WHAT NEEDS TO BE DONE
A verbatim reprint of the records below is what this exercise asks for.
*** EXERCISE DATA ***
Lemma dedication_ignored E crop item options st :
  Forall (ignoredEnchant E) (nullish (enchantments item) []) ->
  dedicationStep E crop item options st = st.
Proof.
  intros Hes. unfold dedicationStep.
  destruct (_ && _); [|done].
  destruct (get "dedication" _) as [level|] eqn:Hget; [|done].
  destruct (FARMING_ENCHANTS E !! "dedication") as [e|] eqn:He; [|done].
  destruct (truthy level) eqn:Hlevel; [|done].
  apply get_Some_elem in Hget.
  rewrite Forall_forall in Hes. destruct (Hes _ Hget) as [H|[_ H]]; cbn in H; congruence.
Qed.

(** X15.  Enchantments that are at level zero (or NaN) or that neither
    the turbo table nor the farming-enchantment table knows are skipped
    silently: an item carrying only such enchantments gets exactly the
    fortune and the breakdown of the same item without enchantments. *)
Theorem unknown_enchantments_are_ignored E self item options t t' :
  Forall (ignoredEnchant E) (nullish (enchantments item) []) ->
  rebuildTool E self item options = inr t ->
  rebuildTool E self
    {| skyblockId := skyblockId item; item_name := item_name item;
       lore := lore item; enchantments := None;
       attributes := attributes item |} options = inr t' ->
  fortune_total t = fortune_total t' /\
  fortuneBreakdown t = fortuneBreakdown t'.
Proof.
  intros Hes. unfold rebuildTool. cbn [skyblockId].
  destruct (skyblockId item ≫= _); [|done].
  intros [= <-] [= <-]. cbn [fortune_total fortuneBreakdown].
  unfold sumFortune.
  rewrite (dedication_ignored E _ item) by done.
  rewrite enchant_loop_ignores by done.
  rewrite (dedication_ignored E _ {| enchantments := None |}) by constructor.
  cbn. done.
Qed.

Lemma sample_enchantments_are_ignored :
  Forall (ignoredEnchant Sample.env)
    (nullish (enchantments MoreSamples.swordEnchantedHoe) []).
Proof.
  apply Forall_cons. split; [right; by split|].
  apply Forall_cons. split; [by left|]. constructor.
Qed.

Lemma unknown_enchantments_are_ignored_witness :
  exists t t',
    rebuildTool Sample.env None MoreSamples.swordEnchantedHoe None = inr t /\
    rebuildTool Sample.env None
      {| skyblockId := skyblockId MoreSamples.swordEnchantedHoe;
         item_name := item_name MoreSamples.swordEnchantedHoe;
         lore := lore MoreSamples.swordEnchantedHoe;
         enchantments := None;
         attributes := attributes MoreSamples.swordEnchantedHoe |} None = inr t' /\
    fortune_total t = 22 /\
    fortune_total t = fortune_total t'.
Proof.
  eexists _, _. split; [reflexivity|]. split; [reflexivity|].
  split; [reflexivity|].
  exact (proj1 (unknown_enchantments_are_ignored Sample.env None
                  MoreSamples.swordEnchantedHoe None _ _
                  sample_enchantments_are_ignored eq_refl eq_refl)).
Defined.

(** X16.  The player options reach the fortune through one value only,
    the milestone count of the tool's crop, and only when the item has a
    dedication enchantment: two option objects that agree on that
    milestone (or any two, for an item without dedication) give the same
    fortune and the same breakdown. *)
Theorem fortune_uses_the_crop_milestone_only E self item options1 options2 t1 t2 :
  rebuildTool E self item options1 = inr t1 ->
  rebuildTool E self item options2 = inr t2 ->
  crop t1 ≫= (fun c => (options1 ≫= milestones) ≫= (.!! c))
    = crop t1 ≫= (fun c => (options2 ≫= milestones) ≫= (.!! c))
  \/ has "dedication" (nullish (enchantments item) []) = false ->
  fortune_total t1 = fortune_total t2 /\
  fortuneBreakdown t1 = fortuneBreakdown t2.
Proof.
  unfold rebuildTool. destruct (skyblockId item ≫= _) as [info|]; [|done].
  intros [= <-] [= <-]. cbn [crop fortune_total fortuneBreakdown].
  unfold sumFortune, dedicationStep. intros [Hm | Hd]; [by rewrite Hm|]. rewrite Hd.
  by rewrite !andb_false_r.
Qed.

Lemma fortune_uses_the_crop_milestone_only_witness :
  exists t1 t2,
    rebuildTool Sample.env None Sample.rareHoe None = inr t1 /\
    rebuildTool Sample.env None Sample.rareHoe (Some Sample.player) = inr t2 /\
    fortune_total t1 = 136 /\ fortune_total t2 = 136.
Proof.
  eexists _, _. split; [reflexivity|]. split; [reflexivity|].
  split; [reflexivity|].
  rewrite <- (proj1 (fortune_uses_the_crop_milestone_only Sample.env None
                       Sample.rareHoe None (Some Sample.player) _ _
                       eq_refl eq_refl (or_intror eq_refl))).
  reflexivity.
Defined.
*** End of EXERCISE DATA ***
SOLUTION TO THIS EXERCISE
Lemma dedication_ignored E crop item options st :
  Forall (ignoredEnchant E) (nullish (enchantments item) []) ->
  dedicationStep E crop item options st = st.
Proof.
  intros Hes. unfold dedicationStep.
  destruct (_ && _); [|done].
  destruct (get "dedication" _) as [level|] eqn:Hget; [|done].
  destruct (FARMING_ENCHANTS E !! "dedication") as [e|] eqn:He; [|done].
  destruct (truthy level) eqn:Hlevel; [|done].
  apply get_Some_elem in Hget.
  rewrite Forall_forall in Hes. destruct (Hes _ Hget) as [H|[_ H]]; cbn in H; congruence.
Qed.

(** X15.  Enchantments that are at level zero (or NaN) or that neither
    the turbo table nor the farming-enchantment table knows are skipped
    silently: an item carrying only such enchantments gets exactly the
    fortune and the breakdown of the same item without enchantments. *)
Theorem unknown_enchantments_are_ignored E self item options t t' :
  Forall (ignoredEnchant E) (nullish (enchantments item) []) ->
  rebuildTool E self item options = inr t ->
  rebuildTool E self
    {| skyblockId := skyblockId item; item_name := item_name item;
       lore := lore item; enchantments := None;
       attributes := attributes item |} options = inr t' ->
  fortune_total t = fortune_total t' /\
  fortuneBreakdown t = fortuneBreakdown t'.
Proof.
  intros Hes. unfold rebuildTool. cbn [skyblockId].
  destruct (skyblockId item ≫= _); [|done].
  intros [= <-] [= <-]. cbn [fortune_total fortuneBreakdown].
  unfold sumFortune.
  rewrite (dedication_ignored E _ item) by done.
  rewrite enchant_loop_ignores by done.
  rewrite (dedication_ignored E _ {| enchantments := None |}) by constructor.
  cbn. done.
Qed.

Lemma sample_enchantments_are_ignored :
  Forall (ignoredEnchant Sample.env)
    (nullish (enchantments MoreSamples.swordEnchantedHoe) []).
Proof.
  apply Forall_cons. split; [right; by split|].
  apply Forall_cons. split; [by left|]. constructor.
Qed.

Lemma unknown_enchantments_are_ignored_witness :
  exists t t',
    rebuildTool Sample.env None MoreSamples.swordEnchantedHoe None = inr t /\
    rebuildTool Sample.env None
      {| skyblockId := skyblockId MoreSamples.swordEnchantedHoe;
         item_name := item_name MoreSamples.swordEnchantedHoe;
         lore := lore MoreSamples.swordEnchantedHoe;
         enchantments := None;
         attributes := attributes MoreSamples.swordEnchantedHoe |} None = inr t' /\
    fortune_total t = 22 /\
    fortune_total t = fortune_total t'.
Proof.
  eexists _, _. split; [reflexivity|]. split; [reflexivity|].
  split; [reflexivity|].
  exact (proj1 (unknown_enchantments_are_ignored Sample.env None
                  MoreSamples.swordEnchantedHoe None _ _
                  sample_enchantments_are_ignored eq_refl eq_refl)).
Defined.

(** X16.  The player options reach the fortune through one value only,
    the milestone count of the tool's crop, and only when the item has a
    dedication enchantment: two option objects that agree on that
    milestone (or any two, for an item without dedication) give the same
    fortune and the same breakdown. *)
Theorem fortune_uses_the_crop_milestone_only E self item options1 options2 t1 t2 :
  rebuildTool E self item options1 = inr t1 ->
  rebuildTool E self item options2 = inr t2 ->
  crop t1 ≫= (fun c => (options1 ≫= milestones) ≫= (.!! c))
    = crop t1 ≫= (fun c => (options2 ≫= milestones) ≫= (.!! c))
  \/ has "dedication" (nullish (enchantments item) []) = false ->
  fortune_total t1 = fortune_total t2 /\
  fortuneBreakdown t1 = fortuneBreakdown t2.
Proof.
  unfold rebuildTool. destruct (skyblockId item ≫= _) as [info|]; [|done].
  intros [= <-] [= <-]. cbn [crop fortune_total fortuneBreakdown].
  unfold sumFortune, dedicationStep. intros [Hm | Hd]; [by rewrite Hm|]. rewrite Hd.
  by rewrite !andb_false_r.
Qed.

Lemma fortune_uses_the_crop_milestone_only_witness :
  exists t1 t2,
    rebuildTool Sample.env None Sample.rareHoe None = inr t1 /\
    rebuildTool Sample.env None Sample.rareHoe (Some Sample.player) = inr t2 /\
    fortune_total t1 = 136 /\ fortune_total t2 = 136.
Proof.
  eexists _, _. split; [reflexivity|]. split; [reflexivity|].
  split; [reflexivity|].
  rewrite <- (proj1 (fortune_uses_the_crop_milestone_only Sample.env None
                       Sample.rareHoe None (Some Sample.player) _ _
                       eq_refl eq_refl (or_intror eq_refl))).
  reflexivity.
Defined.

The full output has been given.